● **MATERIAL FOR THIS TASK**:

(* ===== verification/MapScheduler.v ===== *)
(** * MapScheduler (src/src/core/model/map-scheduler.cc)

    The queue is a [std::map] from event keys to event implementations.  A
    [std::map] is modelled by the sequence of its entries in iteration order:
    ascending for [operator<], one entry per equivalence class of keys. *)

From S2P Require Import Prelude Scheduler.
Local Open Scope Z_scope.

(** [MapScheduler::m_list]. *)
Record t := mk { m_list : list (EventKey * Z) }.

(** [std::map::insert]: nothing is inserted when an equivalent key is present;
    the boolean is [result.second]. *)
Fixpoint map_insert (k : EventKey) (v : Z) (m : list (EventKey * Z))
    : list (EventKey * Z) * bool :=
  match m with
  | [] => ([(k, v)], true)
  | (k', v') :: m' =>
      if key_ltb k k' then ((k, v) :: m, true)
      else if key_ltb k' k then
        let '(m'', b) := map_insert k v m' in ((k', v') :: m'', b)
      else (m, false)
  end.

(** Neither key is before the other. *)
Definition key_equiv (a b : EventKey) : bool := negb (key_ltb a b) && negb (key_ltb b a).

(** [map-scheduler.cc] MapScheduler::MapScheduler *)
Definition new : t := mk [].

(** [map-scheduler.cc] MapScheduler::Insert *)
Definition Insert (ev : Event) (s : t) : res t :=
  let '(m, second) := map_insert (key ev) (impl ev) (m_list s) in
  ns_assert second ≫= λ _, Ok (mk m).

(** [map-scheduler.cc] MapScheduler::IsEmpty *)
Definition IsEmpty (s : t) : bool :=
  match m_list s with [] => true | _ :: _ => false end.

(** [map-scheduler.cc] MapScheduler::PeekNext *)
Definition PeekNext (s : t) : res Event :=
  match m_list s with
  | [] => Err NsAssert
  | (k, v) :: _ => Ok (mkEvent v k)
  end.

(** [map-scheduler.cc] MapScheduler::RemoveNext *)
Definition RemoveNext (s : t) : res (Event * t) :=
  match m_list s with
  | [] => Err NsAssert
  | (k, v) :: m => Ok (mkEvent v k, mk m)
  end.

(** [map-scheduler.cc] MapScheduler::Remove

    [find] returns [end()] for an absent key, which the code dereferences. *)
Definition Remove (ev : Event) (s : t) : res t :=
  match erase_first (λ e, key_equiv (fst e) (key ev)) (m_list s) with
  | Some (i, m) => ns_assert (snd i =? impl ev) ≫= λ _, Ok (mk m)
  | None => Err Undefined
  end.

#[global] Instance ops : Scheduler t := {|
  sched_new := new; sched_Insert := Insert; sched_IsEmpty := IsEmpty;
  sched_PeekNext := PeekNext; sched_RemoveNext := RemoveNext; sched_Remove := Remove
|}.

(** ** Correctness: the map holds the same sequence as a sorted list *)

Definition entry_event (e : EventKey * Z) : Event := mkEvent (snd e) (fst e).
Definition events (s : t) : list Event := entry_event <$> m_list s.

Definition inv (s : t) : Prop :=
  StronglySorted event_lt (events s) ∧ queue_ok (events s).

Lemma map_insert_fresh k v m :
  k.(m_uid) ∉ uids (entry_event <$> m) →
  ∃ m', map_insert k v m = (m', true) ∧
    entry_event <$> m' =
      insert_before (λ ev i, key_ltb (key ev) (key i)) (mkEvent v k) (entry_event <$> m).
Proof.
  induction m as [|[k' v'] m IH]; cbn; intros Hu; [by eexists|].
  apply not_elem_of_cons in Hu as [Hne Hu]. cbn in Hne.
  destruct (key_ltb k k') eqn:H1; [by eexists|].
  destruct (key_ltb k' k) eqn:H2.
  - destruct (IH Hu) as (m' & -> & Hm'). eexists. split; [done|]. cbn. by rewrite Hm'.
  - apply key_ltb_false in H1. apply key_ltb_false in H2. lia.
Qed.

Lemma insert_lt_sorted ev l :
  uid ev ∉ uids l → StronglySorted event_lt l →
  StronglySorted event_lt (insert_before (λ ev i, key_ltb (key ev) (key i)) ev l).
Proof.
  induction l as [|i l IH]; intros Hu Hs; cbn; [repeat constructor|].
  apply not_elem_of_cons in Hu as [Hne Hu].
  apply StronglySorted_inv in Hs as [Hs Hi].
  destruct (key_ltb (key ev) (key i)) eqn:Hb.
  - constructor; [by constructor|]. constructor; [done|].
    rewrite Forall_forall in Hi |- *. intros j Hj. etrans; [exact Hb|by apply Hi].
  - constructor; [by apply IH|]. rewrite insert_before_perm. constructor; [|done].
    apply event_le_lt; [done|]. congruence.
Qed.

Lemma head_is_next_lt ev l : StronglySorted event_lt (ev :: l) → is_next ev (ev :: l).
Proof.
  intros [_ Hf]%StronglySorted_inv. split; [by left|]. rewrite Forall_forall in Hf.
  intros e [->|He]%elem_of_cons; [by left|right; auto].
Qed.

Lemma key_equiv_uid e k : key_equiv (fst e) k = true → uid (entry_event e) = m_uid k.
Proof.
  unfold key_equiv. rewrite andb_true_iff, !negb_true_iff, !key_ltb_false. cbn. lia.
Qed.

Lemma find_spec s ev :
  queue_ok (events s) → ev ∈ events s →
  ∃ m, erase_first (λ e, key_equiv (fst e) (key ev)) (m_list s) = Some ((key ev, impl ev), m).
Proof.
  intros [Hnd _] Hev. apply list_elem_of_fmap in Hev as ([k v] & -> & Hin).
  destruct (erase_first_is_Some (λ e, key_equiv (fst e) k) (m_list s) (k, v))
    as [[[k' v'] m] He]; [done| |].
  { unfold key_equiv. cbn. rewrite andb_true_iff, !negb_true_iff, !key_ltb_false. lia. }
  exists m. cbn. rewrite He. do 2 f_equal.
  apply erase_first_Some in He as (l1 & l2 & Hl & _ & Hk & _).
  apply key_equiv_uid in Hk.
  assert (mkEvent v' k' = mkEvent v k) as [= -> ->]; [|done].
  apply (uids_inj (events s)); [done| |by apply (list_elem_of_fmap_2 entry_event _ (k, v))|done].
  apply (list_elem_of_fmap_2 entry_event _ (k', v')). rewrite Hl. apply elem_of_app.
  right. by left.
Qed.

#[global] Instance spec : SchedulerSpec t.
Proof.
  refine {| sched_inv := inv; sched_events := events; sched_low := λ _, 0 |}.
  - by intros s [_ ?].
  - conj; [split; [constructor|apply queue_ok_nil]|done|done].
  - intros s ev [Hs Hq] Hok _ Huid _. cbn. unfold Insert.
    destruct (map_insert_fresh (key ev) (impl ev) (m_list s) Huid) as (m' & -> & Hm').
    exists (mk m'). unfold inv, events. cbn [m_list].
    replace (mkEvent (impl ev) (key ev)) with ev in Hm' by (by destruct ev).
    rewrite Hm'. conj; [done|by apply insert_lt_sorted| |apply insert_before_perm|done].
    eapply queue_ok_insert; [exact Hq|done|exact Huid|apply insert_before_perm].
  - intros [l] _. unfold events. cbn. by destruct l.
  - intros [[|[k v] l]] [Hs Hq] Hne; [done|]. exists (mkEvent v k). split; [done|].
    by apply head_is_next_lt.
  - intros [[|[k v] l]] [Hs Hq] Hne; [done|]. exists (mkEvent v k), (mk l). cbn in *.
    conj; [done|by apply head_is_next_lt| |done|].
    + apply StronglySorted_inv in Hs as [Hs _]. split; [done|].
      by eapply queue_ok_erase.
    + apply (queue_ok_ts (mkEvent v k)) in Hq; [cbn in *; lia|by left].
Defined.

#[global] Instance remove_spec : SchedulerRemoveSpec t.
Proof.
  constructor. intros s ev [Hs Hq] Hev.
  destruct (find_spec s ev Hq Hev) as [m He].
  exists (mk m). cbn. unfold Remove. rewrite He. cbn. rewrite Z.eqb_refl.
  apply erase_first_Some in He as (l1 & l2 & Hl & -> & _ & _).
  assert (events s = (entry_event <$> l1) ++ ev :: (entry_event <$> l2)) as Hev'.
  { unfold events. rewrite Hl, fmap_app. cbn. by destruct ev. }
  rewrite Hev' in Hs, Hq.
  assert (events (mk (l1 ++ l2)) = (entry_event <$> l1) ++ (entry_event <$> l2)) as Hm.
  { unfold events. cbn. by rewrite fmap_app. }
  assert (events s ≡ₚ ev :: events (mk (l1 ++ l2))) as Hp.
  { rewrite Hev', Hm. symmetry. apply Permutation_middle. }
  conj; [done| |exact Hp|done].
  rewrite <- Hev' in Hq. split; [|exact (queue_ok_erase _ _ _ Hq Hp)].
  rewrite Hm. by eapply StronglySorted_delete_mid.
Qed.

● **WHAT IS NEEDED**:
The reply should hold only the lines from the first line of the listing above through the line with "(** [std::map::insert]: nothing", each copied exactly.

● **ANSWER BOX**:
(* ===== verification/MapScheduler.v ===== *)
(** * MapScheduler (src/src/core/model/map-scheduler.cc)

    The queue is a [std::map] from event keys to event implementations.  A
    [std::map] is modelled by the sequence of its entries in iteration order:
    ascending for [operator<], one entry per equivalence class of keys. *)

From S2P Require Import Prelude Scheduler.
Local Open Scope Z_scope.

(** [MapScheduler::m_list]. *)
Record t := mk { m_list : list (EventKey * Z) }.

(** [std::map::insert]: nothing is inserted when an equivalent key is present;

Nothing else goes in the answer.